Task to carry out: Please give back only the lines below from the one containing "(* ===== verification/Operations.v ===== *)" to the one containing "Definition revalidate_record (r", each repeated word for word, both ends included.

Task data:
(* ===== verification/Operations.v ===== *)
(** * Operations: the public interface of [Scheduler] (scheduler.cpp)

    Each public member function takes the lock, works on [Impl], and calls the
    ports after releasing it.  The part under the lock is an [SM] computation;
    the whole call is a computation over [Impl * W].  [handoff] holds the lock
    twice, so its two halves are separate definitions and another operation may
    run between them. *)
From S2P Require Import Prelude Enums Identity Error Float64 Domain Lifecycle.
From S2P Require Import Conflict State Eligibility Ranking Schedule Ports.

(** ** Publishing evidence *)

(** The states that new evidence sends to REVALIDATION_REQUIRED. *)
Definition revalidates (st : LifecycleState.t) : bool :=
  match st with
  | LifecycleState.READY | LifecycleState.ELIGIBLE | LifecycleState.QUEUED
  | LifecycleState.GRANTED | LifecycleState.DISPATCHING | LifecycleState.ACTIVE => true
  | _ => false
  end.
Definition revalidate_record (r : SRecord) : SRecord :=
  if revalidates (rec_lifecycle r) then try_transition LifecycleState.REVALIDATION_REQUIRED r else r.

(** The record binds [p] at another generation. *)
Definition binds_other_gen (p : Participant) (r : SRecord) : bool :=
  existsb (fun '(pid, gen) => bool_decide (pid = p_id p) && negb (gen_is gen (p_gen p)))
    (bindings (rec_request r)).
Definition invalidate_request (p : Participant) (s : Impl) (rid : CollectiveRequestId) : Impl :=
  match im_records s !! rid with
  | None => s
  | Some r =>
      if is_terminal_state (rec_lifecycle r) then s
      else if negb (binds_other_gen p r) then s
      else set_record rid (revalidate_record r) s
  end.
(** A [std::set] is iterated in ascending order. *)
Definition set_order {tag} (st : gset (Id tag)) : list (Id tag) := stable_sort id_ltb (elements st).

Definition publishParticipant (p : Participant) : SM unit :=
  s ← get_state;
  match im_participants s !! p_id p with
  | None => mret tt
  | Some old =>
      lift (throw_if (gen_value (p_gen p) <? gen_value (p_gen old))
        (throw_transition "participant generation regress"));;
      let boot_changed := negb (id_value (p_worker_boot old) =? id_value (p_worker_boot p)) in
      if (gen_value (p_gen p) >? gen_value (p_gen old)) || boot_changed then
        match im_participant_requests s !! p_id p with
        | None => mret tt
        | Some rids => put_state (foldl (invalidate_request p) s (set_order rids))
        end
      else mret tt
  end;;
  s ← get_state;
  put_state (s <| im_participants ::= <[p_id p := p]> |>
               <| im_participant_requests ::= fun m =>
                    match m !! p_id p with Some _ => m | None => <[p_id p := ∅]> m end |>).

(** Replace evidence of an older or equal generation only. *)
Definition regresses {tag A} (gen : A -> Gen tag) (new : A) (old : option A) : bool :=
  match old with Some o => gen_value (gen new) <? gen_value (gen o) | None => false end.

...

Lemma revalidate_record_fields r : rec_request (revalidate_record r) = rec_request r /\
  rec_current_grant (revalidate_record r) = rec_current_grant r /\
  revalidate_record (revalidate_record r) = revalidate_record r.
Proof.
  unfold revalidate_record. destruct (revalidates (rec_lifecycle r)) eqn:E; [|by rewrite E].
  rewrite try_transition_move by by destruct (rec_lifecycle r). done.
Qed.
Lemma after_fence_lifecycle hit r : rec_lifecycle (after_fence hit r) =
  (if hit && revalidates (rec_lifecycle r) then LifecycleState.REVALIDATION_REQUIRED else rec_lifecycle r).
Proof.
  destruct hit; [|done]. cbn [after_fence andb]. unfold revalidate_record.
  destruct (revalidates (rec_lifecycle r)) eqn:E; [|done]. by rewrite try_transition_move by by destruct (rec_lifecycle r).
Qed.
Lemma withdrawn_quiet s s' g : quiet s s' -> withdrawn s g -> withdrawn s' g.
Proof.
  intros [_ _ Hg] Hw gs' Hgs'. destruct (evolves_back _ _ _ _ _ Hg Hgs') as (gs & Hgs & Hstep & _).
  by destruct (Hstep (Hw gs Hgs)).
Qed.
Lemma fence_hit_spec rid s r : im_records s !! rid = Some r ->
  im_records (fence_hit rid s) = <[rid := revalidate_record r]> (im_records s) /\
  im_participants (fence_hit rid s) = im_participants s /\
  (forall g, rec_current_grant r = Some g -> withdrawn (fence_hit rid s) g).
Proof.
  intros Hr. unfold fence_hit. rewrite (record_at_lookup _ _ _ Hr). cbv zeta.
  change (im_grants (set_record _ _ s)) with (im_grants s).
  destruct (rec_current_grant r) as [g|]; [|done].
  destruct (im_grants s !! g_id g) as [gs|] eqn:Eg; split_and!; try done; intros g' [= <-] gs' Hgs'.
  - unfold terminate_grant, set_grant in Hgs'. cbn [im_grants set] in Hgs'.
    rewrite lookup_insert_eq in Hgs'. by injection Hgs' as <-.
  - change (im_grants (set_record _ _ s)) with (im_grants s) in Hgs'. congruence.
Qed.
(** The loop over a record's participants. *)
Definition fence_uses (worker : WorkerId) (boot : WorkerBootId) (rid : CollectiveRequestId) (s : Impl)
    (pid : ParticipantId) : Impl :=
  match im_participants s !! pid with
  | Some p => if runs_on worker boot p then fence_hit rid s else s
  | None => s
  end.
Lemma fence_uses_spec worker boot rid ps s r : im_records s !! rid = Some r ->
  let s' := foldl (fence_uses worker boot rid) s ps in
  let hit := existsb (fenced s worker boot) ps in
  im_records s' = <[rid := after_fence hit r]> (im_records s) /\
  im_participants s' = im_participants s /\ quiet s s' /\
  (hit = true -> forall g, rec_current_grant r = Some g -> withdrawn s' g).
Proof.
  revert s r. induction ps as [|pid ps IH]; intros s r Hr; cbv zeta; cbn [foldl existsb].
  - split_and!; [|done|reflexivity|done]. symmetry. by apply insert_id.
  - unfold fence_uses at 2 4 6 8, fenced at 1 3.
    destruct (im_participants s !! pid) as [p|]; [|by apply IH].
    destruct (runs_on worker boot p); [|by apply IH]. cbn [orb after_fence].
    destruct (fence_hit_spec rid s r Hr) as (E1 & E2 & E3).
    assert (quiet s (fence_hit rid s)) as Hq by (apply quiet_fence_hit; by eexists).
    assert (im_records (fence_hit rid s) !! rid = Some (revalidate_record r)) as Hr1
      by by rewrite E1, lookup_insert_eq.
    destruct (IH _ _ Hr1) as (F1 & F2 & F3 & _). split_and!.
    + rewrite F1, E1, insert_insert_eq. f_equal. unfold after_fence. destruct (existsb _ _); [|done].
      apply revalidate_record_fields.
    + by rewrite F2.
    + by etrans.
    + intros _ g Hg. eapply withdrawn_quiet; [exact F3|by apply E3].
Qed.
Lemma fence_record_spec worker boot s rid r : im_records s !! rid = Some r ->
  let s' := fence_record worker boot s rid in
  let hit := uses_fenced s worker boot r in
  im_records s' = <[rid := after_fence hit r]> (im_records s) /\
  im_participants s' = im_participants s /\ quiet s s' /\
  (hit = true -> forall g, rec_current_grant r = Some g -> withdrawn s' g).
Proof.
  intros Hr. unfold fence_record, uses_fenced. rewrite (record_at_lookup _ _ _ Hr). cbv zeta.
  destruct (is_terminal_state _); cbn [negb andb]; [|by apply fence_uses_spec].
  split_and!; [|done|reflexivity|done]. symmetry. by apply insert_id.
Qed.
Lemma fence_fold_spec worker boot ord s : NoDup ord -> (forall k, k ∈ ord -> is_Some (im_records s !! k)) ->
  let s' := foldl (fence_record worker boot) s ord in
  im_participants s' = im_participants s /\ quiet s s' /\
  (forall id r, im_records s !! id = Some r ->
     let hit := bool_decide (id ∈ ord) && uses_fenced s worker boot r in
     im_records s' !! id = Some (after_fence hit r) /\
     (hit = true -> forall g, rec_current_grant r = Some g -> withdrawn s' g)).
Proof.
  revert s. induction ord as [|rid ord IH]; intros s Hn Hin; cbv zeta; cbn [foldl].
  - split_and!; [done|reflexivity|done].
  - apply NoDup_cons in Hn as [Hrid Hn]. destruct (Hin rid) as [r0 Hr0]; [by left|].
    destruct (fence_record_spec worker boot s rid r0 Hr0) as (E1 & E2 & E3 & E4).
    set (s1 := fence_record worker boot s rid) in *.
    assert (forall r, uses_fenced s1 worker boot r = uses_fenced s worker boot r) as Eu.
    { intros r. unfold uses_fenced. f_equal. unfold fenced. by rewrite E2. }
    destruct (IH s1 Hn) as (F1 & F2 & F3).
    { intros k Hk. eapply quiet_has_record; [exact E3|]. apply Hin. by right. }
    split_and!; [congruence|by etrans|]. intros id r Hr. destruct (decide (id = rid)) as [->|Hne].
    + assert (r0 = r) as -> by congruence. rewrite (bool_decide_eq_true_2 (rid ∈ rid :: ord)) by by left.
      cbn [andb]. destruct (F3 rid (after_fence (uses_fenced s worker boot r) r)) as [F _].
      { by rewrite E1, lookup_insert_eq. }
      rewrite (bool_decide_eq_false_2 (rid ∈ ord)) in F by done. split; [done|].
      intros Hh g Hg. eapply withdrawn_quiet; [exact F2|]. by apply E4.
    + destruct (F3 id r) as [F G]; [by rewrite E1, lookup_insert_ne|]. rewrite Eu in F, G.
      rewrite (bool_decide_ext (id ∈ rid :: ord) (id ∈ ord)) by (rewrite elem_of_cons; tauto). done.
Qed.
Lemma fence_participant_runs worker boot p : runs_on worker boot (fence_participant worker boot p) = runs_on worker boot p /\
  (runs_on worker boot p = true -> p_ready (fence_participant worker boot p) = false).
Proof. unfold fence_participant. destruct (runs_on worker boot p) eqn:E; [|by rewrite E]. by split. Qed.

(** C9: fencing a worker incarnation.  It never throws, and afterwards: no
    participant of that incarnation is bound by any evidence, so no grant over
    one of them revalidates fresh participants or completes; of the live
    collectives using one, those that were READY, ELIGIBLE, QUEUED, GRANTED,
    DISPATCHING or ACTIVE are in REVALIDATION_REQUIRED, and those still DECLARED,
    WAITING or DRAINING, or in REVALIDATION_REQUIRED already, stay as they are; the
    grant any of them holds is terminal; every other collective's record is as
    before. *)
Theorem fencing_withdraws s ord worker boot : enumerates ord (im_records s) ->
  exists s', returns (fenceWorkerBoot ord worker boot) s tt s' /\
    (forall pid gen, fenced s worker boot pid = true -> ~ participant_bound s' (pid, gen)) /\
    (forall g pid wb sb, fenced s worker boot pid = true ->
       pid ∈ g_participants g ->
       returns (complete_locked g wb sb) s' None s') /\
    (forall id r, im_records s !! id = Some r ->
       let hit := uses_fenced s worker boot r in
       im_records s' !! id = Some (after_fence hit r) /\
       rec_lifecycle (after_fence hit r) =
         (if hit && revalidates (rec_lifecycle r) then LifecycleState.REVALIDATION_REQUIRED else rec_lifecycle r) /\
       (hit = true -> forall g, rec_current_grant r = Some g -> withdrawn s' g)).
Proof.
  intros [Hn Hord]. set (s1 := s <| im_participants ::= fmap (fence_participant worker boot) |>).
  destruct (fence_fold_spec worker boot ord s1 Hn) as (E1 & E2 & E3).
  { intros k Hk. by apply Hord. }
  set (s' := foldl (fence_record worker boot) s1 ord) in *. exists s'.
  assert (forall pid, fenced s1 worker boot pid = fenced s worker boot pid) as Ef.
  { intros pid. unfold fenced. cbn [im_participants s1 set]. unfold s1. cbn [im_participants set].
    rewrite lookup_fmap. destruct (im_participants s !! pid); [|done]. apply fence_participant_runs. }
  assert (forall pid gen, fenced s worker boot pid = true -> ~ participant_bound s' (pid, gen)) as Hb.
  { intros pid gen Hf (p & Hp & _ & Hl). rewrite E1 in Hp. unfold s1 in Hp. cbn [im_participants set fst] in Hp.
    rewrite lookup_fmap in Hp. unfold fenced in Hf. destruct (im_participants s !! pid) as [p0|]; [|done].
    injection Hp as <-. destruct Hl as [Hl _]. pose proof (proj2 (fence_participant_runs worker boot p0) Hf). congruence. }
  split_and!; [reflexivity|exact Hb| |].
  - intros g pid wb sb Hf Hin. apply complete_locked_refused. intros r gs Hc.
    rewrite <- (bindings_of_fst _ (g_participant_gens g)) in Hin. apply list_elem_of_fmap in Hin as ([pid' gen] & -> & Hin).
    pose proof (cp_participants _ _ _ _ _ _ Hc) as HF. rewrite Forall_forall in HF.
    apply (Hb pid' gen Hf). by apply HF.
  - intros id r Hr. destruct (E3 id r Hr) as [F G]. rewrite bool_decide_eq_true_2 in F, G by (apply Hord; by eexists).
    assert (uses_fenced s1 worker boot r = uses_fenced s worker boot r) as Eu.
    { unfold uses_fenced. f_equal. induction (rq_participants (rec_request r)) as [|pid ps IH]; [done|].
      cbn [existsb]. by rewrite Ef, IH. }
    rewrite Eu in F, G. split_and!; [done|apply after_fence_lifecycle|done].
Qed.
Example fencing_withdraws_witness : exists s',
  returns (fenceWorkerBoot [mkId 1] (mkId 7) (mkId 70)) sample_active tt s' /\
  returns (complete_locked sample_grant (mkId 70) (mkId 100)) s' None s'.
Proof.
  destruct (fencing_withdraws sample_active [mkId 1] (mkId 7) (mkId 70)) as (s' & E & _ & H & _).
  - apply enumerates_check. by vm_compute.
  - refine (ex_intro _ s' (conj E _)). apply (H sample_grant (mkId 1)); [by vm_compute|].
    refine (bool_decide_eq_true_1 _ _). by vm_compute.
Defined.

Problem solution:
(* ===== verification/Operations.v ===== *)
(** * Operations: the public interface of [Scheduler] (scheduler.cpp)

    Each public member function takes the lock, works on [Impl], and calls the
    ports after releasing it.  The part under the lock is an [SM] computation;
    the whole call is a computation over [Impl * W].  [handoff] holds the lock
    twice, so its two halves are separate definitions and another operation may
    run between them. *)
From S2P Require Import Prelude Enums Identity Error Float64 Domain Lifecycle.
From S2P Require Import Conflict State Eligibility Ranking Schedule Ports.

(** ** Publishing evidence *)

(** The states that new evidence sends to REVALIDATION_REQUIRED. *)
Definition revalidates (st : LifecycleState.t) : bool :=
  match st with
  | LifecycleState.READY | LifecycleState.ELIGIBLE | LifecycleState.QUEUED
  | LifecycleState.GRANTED | LifecycleState.DISPATCHING | LifecycleState.ACTIVE => true
  | _ => false
  end.
Definition revalidate_record (r : SRecord) : SRecord :=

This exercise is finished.